Strictly at law there is only one ground for presenting a divorce: the marriage has broken down irretrievably. There are five facts under which a divorce can be evidenced:-

  1. Adultery;
  2. Desertion;
  3. Unreasonable Behaviour;
  4. One Year Separation with Consent; or
  5. Two Years’ Separation.

If you have both agreed to divorce and you have been separated for a year or thereabouts, one option is to petition and rely on fact 4 above, one year separation with consent. An alternative option is to file a Joint Application.

This begs the question: what are the pros and cons of a Petition: ‘One Year Separation with Consent’ and a ‘Joint Application’?

Differences between Petition and Joint Application

Joint Application

A Joint Application is an application for divorce mutually agreed and applied for by both spouses. A pre-requisite to a joint application is that:

  1. You and your spouse have lived apart for a continuous period of at least one year immediately before your joint application; or
  2. You and your spouse have filed a notice to the Family Court, which indicates your intention to dissolve your marriage, of not less than one year before your joint application and such notice was not subsequently withdrawn.

You and your spouse must jointly file all Court documents required for the divorce, including a Joint Affirmation in support of the Joint Application for Divorce and an agreement on arrangements for any child or children of the marriage and financial agreement. A Joint Application may not be the most convenient method of applying for a divorce if either party is not in Hong Kong or if communication between the Parties have broken down such that you cannot agree necessary terms. It is also inappropriate to file a Joint Application if you and your spouse have not agreed on the terms of the divorce, including financial arrangements and children’s arrangements (if any).

One year separation with consent

After you and your spouse have separated for one year, either party may issue a divorce petition on the basis of that fact. The other spouse will be the respondent in the divorce proceedings and must confirm to the Court that they agree to the divorce. If terms on children or finance have not yet been agreed, these can proceed through the usual court process. If there is no agreement as to the separation period or the Respondent does not consent to the Petition, an alternative petition should be presented.
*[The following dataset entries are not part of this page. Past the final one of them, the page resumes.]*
(** On the sample database: user 10 starts the completed match 1002;
    user 20, of another club, is refused. *)
Lemma lifecycle_actions_unconditional_witness :
  (∃ st', Lifecycle.start_match Sample.st0 10 None 1002
            = (st', inr (set_status (Sample.fresh_match 1 completed post_match)
                                    in_progress))) ∧
  Lifecycle.start_match Sample.st0 20 None 1002 = (Sample.st0, inl Http404).
Proof.
  split.
  - destruct (lifecycle_actions_unconditional Sample.st0 10 1002) as [Hok _].
    destruct (Hok {| profile_club := 1 |}
                  (Sample.fresh_match 1 completed post_match))
      as [(st' & Hst' & _) _]; [vm_compute; reflexivity .. |].
    by exists st'.
  - destruct (lifecycle_actions_unconditional Sample.st0 20 1002) as [_ Hno].
    destruct (Lifecycle.start_match Sample.st0 20 None 1002)
      as [st' [err | m]] eqn:Hs.
    + destruct (Hno None st' err (or_introl Hs)) as [-> ->]. reflexivity.
    + exfalso. vm_compute in Hs. discriminate.
Defined.

(** C4 (as stated) fails: [start_match] on the completed match 1002
    succeeds and stores [in_progress], and [complete_match] on the
    scheduled match 1001 succeeds and stores [completed]; neither
    transition is in the legal set. *)
Lemma start_match_from_completed :
  status <$> matches Sample.st0 !! 1002 = Some completed ∧
  Lifecycle.spec_legal_transition completed in_progress = false ∧
  (∃ st' m, Lifecycle.start_match Sample.st0 10 None 1002 = (st', inr m) ∧
            status <$> matches st' !! 1002 = Some in_progress) ∧
  status <$> matches Sample.st0 !! 1001 = Some scheduled ∧
  Lifecycle.spec_legal_transition scheduled completed = false ∧
  (∃ st' m, Lifecycle.complete_match Sample.st0 10 None 1001 = (st', inr m) ∧
            status <$> matches st' !! 1001 = Some completed).
Proof.
  split_and!; try (vm_compute; reflexivity);
    do 2 eexists; split; vm_compute; reflexivity.
Qed.

(** ** Primary keys and listing order *)

#[local] Instance by_minute_total : Total Ledger.by_minute.
Proof. intros e1 e2. unfold Ledger.by_minute. lia. Qed.

Lemma StronglySorted_fmap_filter {A : Type} (R : relation Z) (f : A → Z)
    (P : A → Prop) `{!∀ x, Decision (P x)} (l : list A) :
  StronglySorted R (f <$> l) → StronglySorted R (f <$> filter P l).
Proof.
  induction l as [|a l IH]; [done |].
  rewrite fmap_cons, filter_cons. intros [Ha Hl]%StronglySorted_cons.
  case_decide; [| by apply IH].
  rewrite fmap_cons. apply StronglySorted_cons. split; [| by apply IH].
  rewrite Forall_forall in Ha. apply Forall_forall. intros y Hy.
  apply list_elem_of_fmap in Hy as (x & -> & [_ Hx]%list_elem_of_filter).
  apply Ha. by apply list_elem_of_fmap_2.
Qed.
Separation is not defined. It is generally a question of fact and usually a couple will agree to a specific separation date. Generally, the one year period may start when both of you have the intention to end your marriage and have made arrangements to live separately. To satisfy the requirement of “living apart”, you and your spouse may live separately under two different households or you may continue to live in the same roof but no longer conduct yourself as a married couple. Of importance to note is that mere physical separation may not always satisfy the requirement of living apart.


The timeline for the two options are relatively similar. Both options require you to have been separated for one year before the petition or the joint application is issued. Once the petition or the joint application has been filed with the Court, the timeline to obtain the final Decree Absolute formalising the dissolution of your marriage is also similar.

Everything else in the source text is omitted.